CAPSTONE’s Primary Mission began after a second correction maneuver inserted the spacecraft into the orbit. Since then, the microwave-sized CubeSat has completed 83 orbits in NRHO and performed 25 maneuvers to maintain this orbit despite the still-stuck thruster. The spacecraft also has endured 18 eclipses ranging from 75 minutes to less than one.

In addition to its original mission objectives, CAPSTONE is helping NASA and other customers test future communication, navigation, and software technologies for operating on or in the vicinity of the Moon. The spacecraft will continue to demonstrate critical technologies that will support future missions to the Moon until fuel constraints require Advanced Space to dispose of the spacecraft on the surface of the Moon.


CAPS – Testing for the future

CAPSTONE tested navigation technology akin to Earth’s global positioning system (GPS). This technology, CAPS, Cislunar Autonomous Positioning System, was developed by Advanced Space. Through working with the Lunar Reconnaissance Orbiter (LRO) team, Advanced Space has been able to collect crosslink measurements between CAPSTONE and LRO successfully five different times during its mission so far. During these experiments, the CAPSTONE spacecraft sends a navigation signal to LRO, which was subsequently sends back to CAPSTONE. From the returned signal, CAPSTONE is able to compute its range and trajectory Doppler shift to estimate its position. This was a primary objective for the mission which sought to demonstrate the CAPS technology providing autonomous onboard navigation. Using the gathered data, the team will look to improve subsequent crosslink demonstrations and continue to work towards demonstrating operational feasibility. In the future, additional data types will be demonstrated and incorporated into CAPS to deliver navigation knowledge to users in orbit and on the surface of the Moon.

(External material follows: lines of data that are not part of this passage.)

(** The scheme and the rest, as [urlsplit] separates them. *)
Definition split_scheme (url : string) : string * string :=
  let head := before_any ":" url in
  let tail := from_any ":" url in
  match head, tail with
  | String c0 _, String _ rest =>
      if is_ascii_alpha c0 && all_chars is_scheme_char head
      then (Py.lower head, rest) else (EmptyString, url)
  | _, _ => (EmptyString, url)
  end.

(** [_splitparams(url)[0]] *)
Definition drop_params (url : string) : string :=
  upto_last_slash url +:+ before_any ";" (posix_basename url).

Definition urlsplit_path (url0 : string) : result string :=
  let url := lstrip (fun c => (Py.ord c <=? 32)%N) url0 in
  let url := Py.filter_chars
               (fun c => negb ((Py.ord c =? 9) || (Py.ord c =? 10)
                               || (Py.ord c =? 13))%N) url in
  let (scheme, url) := split_scheme url in
  let located :=
    match url with
    | String "/" (String "/" after) =>
        let netloc := before_any "/?#" after in
        if xorb (Py.char_in "["%char netloc) (Py.char_in "]"%char netloc)
        then Raise ValueError
        else Ok (from_any "/?#" after)
    | _ => Ok url
    end in
  match located with
  | Raise e => Raise e
  | Ok url =>
      let url := before_any "#" url in
      let url := before_any "?" url in
      if bool_decide (scheme ∈ uses_params) && Py.char_in ";"%char url
      then Ok (drop_params url) else Ok url
  end.

(** [PurePosixPath(d) / f] on normalised arguments: an absolute [f]
    replaces [d]. *)
Definition posix_joinpath (d f : string) : string :=
  match f with
  | String "/" _ => f
  | _ => d +:+ "/" +:+ f
  end.

(** [PurePosixPath(p).parent]: [p] without its last component. *)
Definition posix_parent (p : string) : string :=
  match upto_last_slash p with
  | EmptyString => "."
  | "/" => "/"
  | d => String.substring 0 (String.length d - 1) d
  end.

(** Stand-in for the digest: the bytes themselves, read as characters. *)
Definition plain_digest (data : list Byte.byte) : string :=
  string_of_list_ascii (ascii_of_byte <$> data).

#[export] Instance library : PyLibrary := {|
  hexdigest := plain_digest;
  urlparse_path := urlsplit_path;
  basename := posix_basename;
  joinpath := posix_joinpath;
  parent := posix_parent
|}.

End Reference.

(* ===================================================================== *)
(** * Vocabulary of the properties *)
(* ===================================================================== *)

(** Something is at the path: a file, a directory, or an entry that the
    system refuses to examine.  Where nothing is, [path.exists()] is
    false. *)
Definition present (w : world) (path : string) : Prop :=
  is_Some (files w !! path) \/ path ∈ dirs w.
(** X18.  In every profile row the count of match-ticket transactions is
    between 0 and the count of transactions, and a sports-affinity ratio
    that is not NULL lies between 0 and 1.00. *)
Theorem X18_profile_counts_are_bounded :
  forall (E : Engine) (dim : list DimCustomers.row)
         (fact : list FactTransactions.row) (p : CustomerProfile.row),
    In p (customer_profile_query E dim fact) ->
    (exists n m,
       CustomerProfile.txn_count p = Some n
       /\ CustomerProfile.match_ticket_count p = Some m
       /\ 0 <= m <= n)
    /\ (forall v, CustomerProfile.sports_affinity_ratio p = QValue v ->
                  0 <= v <= 100).
Proof.
  intros E dim fact p Hp. unfold customer_profile_query in Hp.
  apply in_map_iff in Hp. destruct Hp as (k & <- & _).
  set (g := group_rows dim fact k). unfold profile_of.
  cbn [CustomerProfile.txn_count CustomerProfile.match_ticket_count
       CustomerProfile.sports_affinity_ratio].
  pose proof (AggregateFacts.count_distinct_case match_ticket_id
                (column FactTransactions.transaction_id) g
                AggregateFacts.match_ticket_id_cases) as Hm.
  pose proof (AggregateFacts.count_distinct_case sports_id
                (column FactTransactions.transaction_id) g
                AggregateFacts.sports_id_cases) as Hsp.
  pose proof (AggregateFacts.count_distinct_nonneg (map match_ticket_id g)) as Hm0.
  pose proof (AggregateFacts.count_distinct_nonneg (map sports_id g)) as Hs0.
  split.
  - do 2 eexists. split; [reflexivity|]. split; [reflexivity|]. lia.
  - intros v Hv. unfold divide_round, nullif in Hv.
    destruct (Z.eqb_spec (count_distinct
                (map (column FactTransactions.transaction_id) g)) 0) as [|Hn];
      [discriminate|].
    destruct (Z.eqb_spec (count_distinct
                (map (column FactTransactions.transaction_id) g)) 0);
      [contradiction|].
    injection Hv as <-.
    apply AggregateFacts.rounded_share; lia.
Qed.

Lemma X18_witness :
  In (profile_of Fixture.engine (Some "CUST-0001")
        (group_rows [select_customer Fixture.engine Fixture.cust1_early]
                    [select_transaction Fixture.engine Fixture.txn_first_copy;
                     select_transaction Fixture.engine Fixture.txn_later]
                    (Some "CUST-0001")))
     (customer_profile_query Fixture.engine
        [select_customer Fixture.engine Fixture.cust1_early]
        [select_transaction Fixture.engine Fixture.txn_first_copy;
         select_transaction Fixture.engine Fixture.txn_later])
  /\ CustomerProfile.sports_affinity_ratio
       (profile_of Fixture.engine (Some "CUST-0001")
          (group_rows [select_customer Fixture.engine Fixture.cust1_early]
                      [select_transaction Fixture.engine Fixture.txn_first_copy;
                       select_transaction Fixture.engine Fixture.txn_later]
                      (Some "CUST-0001"))) = QValue 50
  /\ 0 <= 50 <= 100.
Proof.
  assert (Hp : In (profile_of Fixture.engine (Some "CUST-0001")
                     (group_rows [select_customer Fixture.engine Fixture.cust1_early]
                        [select_transaction Fixture.engine Fixture.txn_first_copy;
                         select_transaction Fixture.engine Fixture.txn_later]
                        (Some "CUST-0001")))
                 (customer_profile_query Fixture.engine
                    [select_customer Fixture.engine Fixture.cust1_early]
                    [select_transaction Fixture.engine Fixture.txn_first_copy;
                     select_transaction Fixture.engine Fixture.txn_later]))
    by (left; reflexivity).
  assert (Hv : CustomerProfile.sports_affinity_ratio
                 (profile_of Fixture.engine (Some "CUST-0001")
                    (group_rows [select_customer Fixture.engine Fixture.cust1_early]
                       [select_transaction Fixture.engine Fixture.txn_first_copy;
                        select_transaction Fixture.engine Fixture.txn_later]
                       (Some "CUST-0001"))) = QValue 50)
    by (vm_compute; reflexivity).
  split; [exact Hp|]. split; [exact Hv|].
  exact (proj2 (X18_profile_counts_are_bounded Fixture.engine _ _ _ Hp) 50 Hv).
Defined.
(** [parser.parse_args()]: options are stored from left to right, a later
    occurrence replacing an earlier one.  [--seed] declares no [type], so
    its argument is stored as the string it is; an argument of [--placer]
    outside [choices] is an error at the occurrence. *)
Fixpoint parse_args_from (ns : Namespace) (argv : list CliArg)
    : result Namespace :=
  match argv with
  | [] => Ok ns
  | ArgSeed v :: argv' =>
      parse_args_from
        {| args_seed := PyStr v; args_placer := args_placer ns;
           args_no_pll := args_no_pll ns |} argv'
  | ArgPlacer v :: argv' =>
      if decide (v ∈ placer_choices) then
        parse_args_from
          {| args_seed := args_seed ns; args_placer := Some v;
             args_no_pll := args_no_pll ns |} argv'
      else Err InvalidConfiguration
  | ArgNoPll :: argv' =>
      parse_args_from
        {| args_seed := args_seed ns; args_placer := args_placer ns;
           args_no_pll := true |} argv'
  end.

Definition parse_args : list CliArg → result Namespace :=
  parse_args_from defaults.

(** Modelled from the spec: [Builder.build], the build library's driver of
    the external tools.  Of its effects the model keeps the launch of the
    build script's commands, as the templates hold them at that moment; a
    tool that fails is not part of this model. *)
Definition Builder_build : M unit :=
  λ w,
    (Ok (),
     {| toolchain := toolchain w;
        spawned := spawned w ++ nextpnr_build_template (toolchain w) |}).

(** [main()].  [Platform()] is the platform whose toolchain the store holds
    on entry. *)
Definition main (regions0 : list MemoryRegionRegistry.MemoryRegion)
    (spram_bus : nat) (argv : list CliArg) : M unit :=
  args ← lift (parse_args argv);
  BaseSoC_init regions0 spram_bus (PyStr <$> args_placer args)
    (args_seed args) (negb (args_no_pll args));;
  Builder_build.

(** The seed and the placer that a command line selects: the argument of the
    last occurrence of the option, if there is one. *)
Definition seed_of_arg (a : CliArg) : option string :=
  match a with ArgSeed v => Some v | _ => None end.

Definition placer_of_arg (a : CliArg) : option string :=
  match a with ArgPlacer v => Some v | _ => None end.

Definition last_seed (argv : list CliArg) : option string :=
  last (omap seed_of_arg argv).

Definition last_placer (argv : list CliArg) : option string :=
  last (omap placer_of_arg argv).

(** An option that [parse_args] takes: any [--seed], [--no-pll], and a
    [--placer] with one of the declared choices. *)
Definition valid_arg (a : CliArg) : Prop :=
  match a with
  | ArgPlacer v => v ∈ placer_choices
  | ArgSeed _ | ArgNoPll => True
  end.

(** ** The command line as the shell hands it over *)

(** The part of [argparse] (CPython 3.11) that comes before an option is
    stored: which argument strings it takes for options and which for
    arguments, and where it stops.  The argument strings are strings of ASCII
    characters. *)

Inductive Action := ActHelp | ActSeed | ActPlacer | ActNoPll.

(** The option strings of the parser: [-h] and [--help], which
    [ArgumentParser] adds by itself, and the three that [main] declares. *)
Definition option_strings : list (string * Action) :=
  [ ("-h", ActHelp); ("--help", ActHelp); ("--seed", ActSeed);
    ("--placer", ActPlacer); ("--no-pll", ActNoPll) ].

Definition find_option (s : string) : option Action :=
  snd <$> List.find (λ o, bool_decide (o.1 = s)) option_strings.
(** One epoch: the index array it leaves is the shuffled one, and without
    training the network is the one it started from. *)
Lemma epoch_keeps (tr tr' : Trainer F Net Rng) :
  epoch tmean tstd texp forward optimize shuffle args flags lr buf
    advantages returns tr = Some tr' ->
  b_inds tr' = snd (shuffle (rng tr) (b_inds tr))
  /\ (do_training flags = false -> net tr' = net tr).
Proof.
  unfold epoch. destruct (shuffle (rng tr) (b_inds tr)) as [rng' shuffled].
  intros Hep. bind_inv Hep sz Esize. bind_inv Hep starts Estarts.
  by destruct (minibatch_loop_keeps _ _ _ _ Hep) as (_ & -> & Hnet).
Qed.

Lemma epoch_loop_keeps (Inv : list nat -> Prop) (n : nat)
    (tr tr' : Trainer F Net Rng) :
  (forall g l, Inv l -> Inv (snd (shuffle g l))) ->
  epoch_loop tmean tstd texp forward optimize shuffle args flags lr buf
    advantages returns n tr = Some tr' ->
  (Inv (b_inds tr) -> Inv (b_inds tr'))
  /\ (do_training flags = false -> net tr' = net tr).
Proof.
  intros Hshuffle. revert tr. induction n as [|n IH]; intros tr Hloop.
  - by injection Hloop as <-.
  - simpl in Hloop. bind_inv Hloop tr1 Eepoch. bind_inv Hloop stop Estop.
    destruct (epoch_keeps _ _ Eepoch) as [Hinds Hnet].
    assert ((Inv (b_inds tr) -> Inv (b_inds tr1))
            /\ (do_training flags = false -> net tr1 = net tr)) as [Hi1 Hn1].
    { split; [|done]. rewrite Hinds. apply Hshuffle. }
    destruct stop.
    + by injection Hloop as <-.
    + destruct (IH _ Hloop) as [Hi Hn]. split; [auto|].
      intros Hoff. by rewrite (Hn Hoff), (Hn1 Hoff).
Qed.
(** C4, as the code has it.  When the marker file, stripped of white
    space, names a backend, [load_store] runs that backend's loader and
    nothing else: the outcome is the loader's, and the only library calls
    are that backend's.  No error of a kind of its own is raised for a
    missing payload: with the marker [docarray] and no [docs.json],
    opening the file raises [FileNotFoundError]. *)
Theorem load_dispatches_on_marker `{VectorLibs} (path : string)
    (embeddings : Embeddings) (w : World) (content : string) (b : Backend) :
  files (fs w) !! path_join path "store_type.txt" = Some content →
  path_join path "store_type.txt" ∉ dirs (fs w) →
  strip content = backend_tag b →
  run_function (load_store path embeddings) w
  = run_function (backend_loader b path embeddings) w
  ∧ (∃ r w' new,
       run_function (load_store path embeddings) w = (r, w')
       ∧ trace w' = trace w ++ new
       ∧ ∀ b', b' ∈ loaders new → b' = b)
  ∧ (b = DocArray →
     files (fs w) !! path_join path "docs.json" = None →
     path_join path "docs.json" ∉ dirs (fs w) →
     run_function (load_store path embeddings) w = (Err FileNotFoundError, w)).
Proof.
  intros Hfile Hdir Htag.
  pose proof (load_store_dispatch path embeddings w content b Hfile Hdir Htag) as Heq.
  unfold run_function. rewrite Heq. split; [done|]. split.
  - destruct (backend_loader_run b path embeddings w)
      as (o & w' & new & Hrun & Ht & Hl & Ho).
    rewrite Hrun. destruct o; eauto 10.
  - intros -> Hnone Hnodir. cbn [backend_loader]. unfold load_docarray.
    cbv [mbind stmt_bind bind]. rewrite read_file_run.
    destruct (decide _); [done|]. by rewrite Hnone.
Qed.

Lemma load_dispatches_on_marker_witness :
  run_function (load_store (H := sample_libs false false) "vs" ()) marker_without_payload
  = (Err FileNotFoundError, marker_without_payload).
Proof.
  apply (load_dispatches_on_marker (H := sample_libs false false)
           "vs" () marker_without_payload "docarray" DocArray).
  - eval_eq.
  - apply (proj1 (bool_decide_eq_false _)). eval_eq.
  - eval_eq.
  - reflexivity.
  - eval_eq.
  - apply (proj1 (bool_decide_eq_false _)). eval_eq.
Defined.

(** C4 as the specification states it fails: a marker without its
    payload makes [load_store] raise [FileNotFoundError], and no error of
    class [StoreCorrupted]. *)
Lemma missing_payload_is_not_store_corrupted :
  marker "vs" marker_without_payload = Some "docarray"
  ∧ files (fs marker_without_payload) !! "vs/docs.json" = None
  ∧ fst (run_function (load_store (H := sample_libs false false) "vs" ())
           marker_without_payload)
    = Err FileNotFoundError
  ∧ exn_class FileNotFoundError ≠ "StoreCorrupted".
Proof. repeat split; [eval_eq .. | discriminate]. Qed.

(** C6, as the code has it.  A successful build at a path, whatever the
    directory held before, leaves the marker naming the new backend.  The
    build removes nothing: every file that the library calls leave alone
    is as it was, except the marker and, when the build fell back to
    DocArray, [docs.json]; so a [docs.json] of an earlier build is still
    there after a build that returns a FAISS or Chroma store.  In the
    DocArray fallback [docs.json] holds the records of the new documents,
    and a later [load_store] (when [json.load] reads back what
    [json.dump] wrote) returns the index built from exactly these
    documents. *)
Theorem rebuild_overwrites_marker_and_record `{VectorLibs} (documents : list Document)
    (embeddings : Embeddings) (path prefer : string) (w w' : World) (store : Store) :
  run_function (build_and_save_store documents embeddings path prefer) w
  = (Ok (Some store), w') →
  marker path w' = Some (backend_tag (store_backend store))
  ∧ (∀ f, libs_preserve f →
          f ≠ path_join path "store_type.txt" →
          (store_backend store = DocArray → f ≠ path_join path "docs.json") →
          files (fs w') !! f = files (fs w) !! f)
  ∧ (store_backend store ≠ DocArray →
     libs_preserve (path_join path "docs.json") →
     files (fs w') !! path_join path "docs.json"
     = files (fs w) !! path_join path "docs.json")
  ∧ (∀ s, store = DocArrayIndex s →
          DocArray_from_documents documents embeddings = Ok s
          ∧ files (fs w') !! path_join path "docs.json"
            = Some (json_dump (raw_of_documents documents))
          ∧ (json_load (read_text (json_dump (raw_of_documents documents)))
             = Ok (raw_of_documents documents) →
             run_function (load_store path embeddings) w'
             = (Ok (Some (DocArrayIndex s)),
                {| fs := fs w'; trace := trace w' ++ [DocArrayFromDocuments] |}))).
Proof.
  intros Hrun.
  destruct (build_run documents embeddings path prefer w store w' Hrun)
    as (w0 & o1 & w1 & new & _ & _ & Ht & Hpre & Hlast & Hm & Hmd & Hfr & Hpayload).
  assert (∀ f, libs_preserve f →
               f ≠ path_join path "store_type.txt" →
               (store_backend store = DocArray → f ≠ path_join path "docs.json") →
               files (fs w') !! f = files (fs w) !! f) as Hframe.
  { intros f Hpres Hne1 Hne2. apply Hfr; [done|].
    destruct store; cbn [written store_backend] in *;
      intros Hin; apply elem_of_cons in Hin as [->|Hin]; try done;
      try (by apply elem_of_nil in Hin).
    apply list_elem_of_singleton in Hin. by apply Hne2. }
  split; [done|]. split; [done|]. split.
  { intros Hb Hpres. apply Hframe; [done| |done].
    apply docs_json_is_not_the_marker. }
  intros s ->. destruct Hpayload as (_ & Hs & Hdocs & Hnd).
  split; [done|]. split; [done|]. intros Hjson.
  unfold run_function.
  rewrite (load_store_dispatch path embeddings w' "docarray" DocArray Hm Hmd eq_refl).
  cbn [backend_loader]. unfold load_docarray.
  cbv [mbind stmt_bind bind of_res ret]. rewrite read_file_run.
  destruct (decide _); [done|]. rewrite Hdocs, Hjson.
  by rewrite documents_of_raw_of_documents, lib_call_run, Hs.
Qed.

Lemma rebuild_overwrites_marker_and_record_witness :
  let run := run_function
               (build_and_save_store (H := sample_libs false false)
                  first_batch () "vs" "faiss") marker_without_payload in
  marker "vs" (snd run) = Some "docarray"
  ∧ run_function (load_store (H := sample_libs false false) "vs" ()) (snd run)
    = (Ok (Some (DocArrayIndex (H := sample_libs false false) first_batch)),
       {| fs := fs (snd run); trace := trace (snd run) ++ [DocArrayFromDocuments] |}).
Proof.
  intros run.
  assert (fst run = Ok (Some (DocArrayIndex (H := sample_libs false false) first_batch)))
    as Hfst by eval_eq.
  assert (run = (Ok (Some (DocArrayIndex (H := sample_libs false false) first_batch)),
                 snd run)) as Hrun by (rewrite <- Hfst; apply surjective_pairing).
  destruct (rebuild_overwrites_marker_and_record (H := sample_libs false false)
              first_batch () "vs" "faiss" marker_without_payload (snd run)
              (DocArrayIndex (H := sample_libs false false) first_batch) Hrun)
    as (Hm & _ & _ & Hload).
  split; [exact Hm|].
  destruct (Hload first_batch eq_refl) as (_ & _ & Hreload).
  apply Hreload. eval_eq.
Defined.

(** C6 as the specification states it fails: after a build that fell
    back to [docs.json], a second build that succeeds with FAISS leaves
    the first build's [docs.json], with the records of the first batch,
    in the directory. *)
Lemma earlier_record_survives_rebuild :
  let w1 := snd (run_function
                   (build_and_save_store (H := sample_libs false false)
                      first_batch () "vs" "faiss") empty_store_dir) in
  let run2 := run_function
                (build_and_save_store (H := sample_libs true false)
                   second_batch () "vs" "faiss") w1 in
  files (fs w1) !! "vs/docs.json" = Some sample_json
  ∧ fst run2 = Ok (Some (FaissIndex (H := sample_libs true false) second_batch))
  ∧ marker "vs" (snd run2) = Some "faiss"
  ∧ files (fs (snd run2)) !! "vs/docs.json" = Some sample_json
  ∧ json_load (VectorLibs := sample_libs true false) sample_json
    = Ok (raw_of_documents first_batch).
Proof. intros w1 run2. repeat split; eval_eq. Qed.

End RagChainProofs.

(* ===================================================================== *)
(** * The chat handler *)
(* ===================================================================== *)

Module ChatProofs.
Import RagChain App RagChainProofs.

Section Chat.
Context `{ChatLibs}.
Variable cfg : Config.

Lemma get_session_id_run R st :
  @call AppState R string get_session_id st
  = (Next (Some (session_id st)),
     {| session := {| sid := Some (session_id st);
                      history := history (session st);
                      ready := ready (session st) |};
        world := world st |})
  ∧ (∀ s, sid (session st) = Some s → s ≠ "" →
       @call AppState R string get_session_id st = (Next (Some s), st)).
Proof.
  unfold get_session_id, session_id, call, run_function.
  cbv [mbind stmt_bind bind get_state modify_state return_].
  destruct st as [[[s|] h r] w]; cbn.
  - destruct (decide (s = "")) as [->|Hs]; (split; [done|]).
    + by intros ? [= <-].
    + by intros ? [= <-].
  - by split.
Qed.

(** [get_session_store_path] is [os.makedirs] on the store directory of
    the session: it returns that directory when [os.makedirs] returns,
    and raises what it raises.  The session keeps its history and its
    ready flag, no file is touched and no library called. *)
Lemma get_session_store_path_run R st :
  ∃ o w1,
    @makedirs _ string (session_store_path cfg st) (world st) = (o, w1)
    ∧ made_dirs (world st) w1
    ∧ (∀ d, d ∈ dirs (fs w1) →
            d ∈ dirs (fs (world st))
            ∨ d ∈ session_store_path cfg st :: ancestors (session_store_path cfg st))
    ∧ @call AppState R string (get_session_store_path cfg) st
      = (match o with
         | Next _ => Next (Some (session_store_path cfg st))
         | Return _ => Next None
         | Raise e => Raise e
         end,
         {| session := {| sid := Some (session_id st);
                          history := history (session st);
                          ready := ready (session st) |};
            world := w1 |})
    ∧ match o with
      | Next _ => session_store_path cfg st ∈ dirs (fs w1)
      | Return _ => False
      | Raise _ => True
      end.
Proof.
  unfold get_session_store_path, session_store_path.
  unfold call at 1. unfold run_function.
  cbv [mbind stmt_bind bind]. destruct (get_session_id_run string st) as [-> _].
  cbv [default from_option id]. unfold in_world. cbn [world session].
  destruct (makedirs_run string
              (path_join (VECTOR_BASE cfg) ("session_" +:+ session_id st)) (world st))
    as (o & w1 & -> & Hm & Hd & Ho).
  exists o, w1. split; [done|]. split; [done|]. split; [done|].
  split; [by destruct o as [[]|?|?]|done].
Qed.

(** The first two checks of [chat]. *)
Lemma chat_malformed data e st :
  request_question data = Err e →
  run_function (chat cfg data) st = (Err e, st).
Proof. intros Hq. unfold chat, run_function. cbv [mbind stmt_bind bind]. by rewrite Hq. Qed.

Lemma chat_blank data st :
  request_question data = Ok "" →
  run_function (chat cfg data) st
  = (Ok (Some (ErrorBody "Question is required." None, 400)), st).
Proof. intros Hq. unfold chat, run_function. cbv [mbind stmt_bind bind]. by rewrite Hq. Qed.

Lemma chat_not_ready data question st :
  request_question data = Ok question →
  question ≠ "" →
  ready (session st) ≠ Some true →
  run_function (chat cfg data) st
  = (Ok (Some (ErrorBody "Documents are not processed yet." None, 409)), st).
Proof.
  intros Hq Hne Hready. unfold chat, run_function. cbv [mbind stmt_bind bind].
  rewrite Hq. cbn [of_res ret]. destruct (decide _); [done|].
  cbv [get_state]. by destruct (ready (session st)) as [[]|].
Qed.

In addition to conducting multiple two-way crosslinks, CAPSTONE has performed one-way uplink measurements on every single pass since December from every station of NASA’s Deep Space Network (DSN), including the site at Morehead State University. These measurements, developed in collaboration with NASA’s Jet Propulsion Laboratory in Southern California, are providing tremendous amounts of data to evaluate and mature one-way uplink data processing for onboard navigation. In connection with these measurements, we also conducted several experiments related to when and how we capture this data to understand and isolate effects such as thermal transients on the stability and performance of the onboard chip-scale atomic clock (CSAC). 

As if that were not enough, CAPSTONE also has become a software test bed for operating machine-learning programs like SigmaZero in a lunar orbit environment to help identify spacecraft anomalies. Advanced Space plans to employ CAPSTONE while it’s up there as the only space-based test server operating at the Moon.


What’s next

CAPSTONE’s adventures have not ended, either. While testing new capabilities, the spacecraft also needs to cope with the natural hazards around the Earth-Moon system. It has ridden out eclipses of the Sun by the Moon that were as long as nearly 75 minutes. And just recently, it rode out the extreme coronal mass ejection put out by the Sun.

As CAPSTONE continues to operate past its expected program date, it will continue to collect additional crosslink measurements and one-way uplink measurements from the Earth as well as demonstrate other software to advance development in spacecraft autonomy.

CAPSTONE also will be used as a test bed for Advanced Space’s turn-key flight dynamics ground software (FDS), which provides rapid-turnaround navigation and maneuver planning for deep space and cislunar missions.

Thank you to NASA, our mission partners, and everyone who has supported us through this journey. We are excited to have completed this important operational milestone and look forward to ongoing operations of the spacecraft at the Moon and future missions it will support.